C’était il y a bien longtemps, Juste avant l’Avent

De toutes nos années d’école, de quoi vous-rappelez-vous le plus?

En ce qui me concerne, ce qui me revient immédiatement à l’esprit, ce sont les petites anecdotes. Quand les professeurs nous offrent cet instant d’intimité unique par lequel on entre dans leur bulle, par lequel on devient complice de leur univers. Et une salle de classe ne sera jamais aussi silencieuse que dans ces moments-là, où toutes les attentions sont à ce point captivées, comme dans un temps suspendu. On aime tellement quand on nous raconte des histoires, mais …quand ce sont des vraies, quel délice!  C’est comme un cadeau bonus, une expérience personnelle, ou un petit plus qui fait toute la différence et qui rend le moment si spécial.

Je me souviens en particulier d’un ancien prof de latin de khâgne, d’ordinaire plutôt professoral, fidèle à l’enseignement de Jules Ferry, classique, strict et normé, séparant drastiquement ce qui relevait de la sphère publique et ce qui devait rester confiné à la vie personnelle. Ce même enseignant qui un jour -ce devait probablement être au détour d’une traduction de la Guerre des Gaules, de Jules César-  nous a raconté avec une malice puérile que durant son enfance, il s’était longtemps demandé pourquoi la Gaule (l’ancien territoire français) et le président De Gaulle ne partageaient pas la même orthographe! Dans la tête du petit garçon qu’il était alors, cette distinction orthographique devait paraitre illogique et l’aberration totalement absurde… Bien sûr, nous avions tous souri de tendresse face à cet innocent aveu, d’autant plus que ce dernier était inattendu. Si nous avons réagi avec empathie et affection, c’est que cela faisait écho à nos propres réflexions enfantines que nous n’avions parfois jamais formulées. Qui ne s’est pas effectivement un jour étourdi devant cette observation ?! De Gaulle, en voilà un qui n’avait pas raté sa vocation!

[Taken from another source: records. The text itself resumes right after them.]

Definition close_times (epoch n : Z) : list (Z * Z) -> list (Z * Z) -> Prop :=
  Forall2 (fun e t => t.1 = e.1 /\ Z.abs (t.2 - (e.2 - epoch)) <= TICK * n).

Lemma times_close ref epoch n took : 0 <= n -> Z.of_nat (length took) <= n ->
  close_times epoch n took (times ref 0 (epoch + ref * REFERENCE) took).
Proof.
  intros. apply (times_error ref epoch took 0 (epoch + ref * REFERENCE) 0 n); [|lia].
  change MICROS_PER_REFERENCE_TICK with 64000. unfold REFERENCE, MICROS_PER_DELTA_TICK. lia.
Qed.

Lemma close_nonneg epoch n l t : close_times epoch n l t -> Forall (fun e => TICK * n <= e.2 - epoch) l ->
  Forall (fun e => 0 <= e.2) t.
Proof. induction 1; intros Hp; constructor; inversion_clear Hp; [lia|auto]. Qed.

(** What a receiver can acknowledge exactly: sequence numbers that the peer
    expands as they were, arrivals after the epoch and close to each other. *)
Record acknowledgeable (epoch max n : Z) (arrivals : list (Z * Z)) : Prop := {
  ack_chained : chained arrivals;
  ack_near : near max arrivals;
  ack_max : 0 <= max;
  ack_times : Forall (fun e => 0 <= e.1 < 2 ^ 61 /\ TICK * n <= e.2 - epoch < 2 ^ 24 * REFERENCE) arrivals;
  ack_count : Z.of_nat (length arrivals) <= n
}.

Lemma acknowledgeable_rest epoch max n first a took rest :
  acknowledgeable epoch max n ((first, a) :: took ++ rest) ->
  acknowledgeable epoch (Z.max max first) n rest.
Proof.
  intros [Hch Hnear Hmax Hall Hn]. inversion_clear Hnear as [|? ? Hd Hnear'].
  inversion_clear Hall as [|? ? _ Hall']. simpl in Hch, Hn. rewrite length_app in Hn.
  apply Forall_app in Hall' as [_ Har]. apply Forall_app in Hnear' as [_ Hnr]. split.
  - by eapply encodable_suffix.
  - pose proof (encodable_above _ _ _ Hch) as Hab. apply Forall_app in Hab as [_ Hab].
    apply Forall_forall. intros e He. rewrite Forall_forall in Hnr, Hab.
    specialize (Hnr e He). specialize (Hab e He). simpl in *. lia.
  - lia.
  - done.
  - lia.
Qed.

Lemma first_length {E} ssrc first' count ref number first a l reference last ds cs rest :
  encodable first a l -> 0 <= first < 2 ^ 62 ->
  fill (E:=E) first ((first, a) :: l) first reference [] [] = Ok (last, ds, cs, rest) ->
  short (message (w32 ssrc, (w16 first', (w16 count, (w24 ref, [number])))) cs ds).
Proof.
  intros He Hf Hfill.
  destruct (fill_length (E:=E) first ((first, a) :: l) (first - 1) first reference [] [] last ds cs rest)
    as [Hds Hcs]; try done; try (simpl; lia).
  - rewrite fmap_cons. apply StronglySorted_cons. pose proof (encodable_sorted _ _ _ He) as Hs.
    split; [|done]. inversion Hs as [|? ? Hs' Hall]; subst. constructor; [cbn; lia|].
    eapply Forall_impl; [exact Hall|]. simpl. lia.
  - unfold short, MESSAGE_LIMIT. rewrite to_vec_message, !length_app, write_chunks.
    unfold header_bytes. rewrite !length_app, !length_be_bytes. cbn [app length].
    assert (length (concat (map (fun c => be_bytes 2 (PacketStatusChunk.as_16 c)) cs)) = 2 * length cs)%nat
      as -> by (clear; induction cs; simpl; lia).
    simpl in Hcs. lia.
Qed.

Comment en aurait-il pu en être autrement?

En ce qui me concerne, je me suis longtemps demandé, dans ma première décennie d’existence, pourquoi l’Avent, cette période de 24 jours qui semble interminable à nos chers bambins, s’écrivait avec un E et non un A. Mystère ! On ne savait pourtant que trop qu’il nous fallait attendre et qui dit attendre, dit que ce temps est AVANT l’objet de notre désir! Et c’était sans compter que dans mes premières années d’écriture, les sons AN et EN s’amusaient à me taquiner constamment: je rencontrais quelques difficultés à choisir entre les deux dans les mots d’usage courants: malgré mes efforts, bien « souvEnt » (A ou E?), je me laissais pourtAnt (A ou E?) prendre au piège de ces mots espiègles. Lequel choisir? Un A -cette lettre sombre qui m’avait l’air plus sérieux et protocolaire, ou un E – une lettre quant à elle d’humeur plus gaie, plus frivole et plus lumineuse, dans mon imagination légèrement synesthésique d’alors? Comment savoir quel était le tempérament du mot: devait-il ressembler à un policier en uniforme (un A) ou à une actrice en Une de magazine (un E)? Bref entre les deux, mon coeur balançait.

L’Avent, donc, ce mystère encore plus énigmatique restait pour moi à élucider. Et vous, vous êtes-vous déjà laissés intrigués par cette curiosité? Eh bien, mon très cher professeur de latin aurait pu étancher ma soif de logique puisque bien sûr, toute chose trouvant sa cause dans ses origines… Nous voilà donc repartis sur les routes romaines, à la recherche du mot latin originel. Et au détour d’un chemin de traverse, il nous apparait, tout petit, dans une crèche, blotti entre le boeuf et l’âne: « adventus ». C’est la venue, l’avènement; ici il s’agit de l’arrivée de Jésus, bien évidemment, vous l’aurez compris. Il ne vous aura pas échappé non plus qu’ « adventus » porte un E. Et dans mon esprit d’enfant, tout reprend sa logique: tandis que l’attente est ennuyeuse, il est normal qu’AVANT porte un sombre A morose et pas rigolo; à l’inverse, cet avènement est une fête, après tout, une fête religieuse. Et qui dit fête, dit joie! Voilà qui met donc de la gaité dans notre AvEnt! 😉 Il suffisait de remonter aux sources pour que tout s’éclaire et devienne un jeu, avec, en prime, un voyage dans la machine à remonter le temps. Quoi de plus stimulant, pour un enfant, que de donner du sens aux apprentissages !?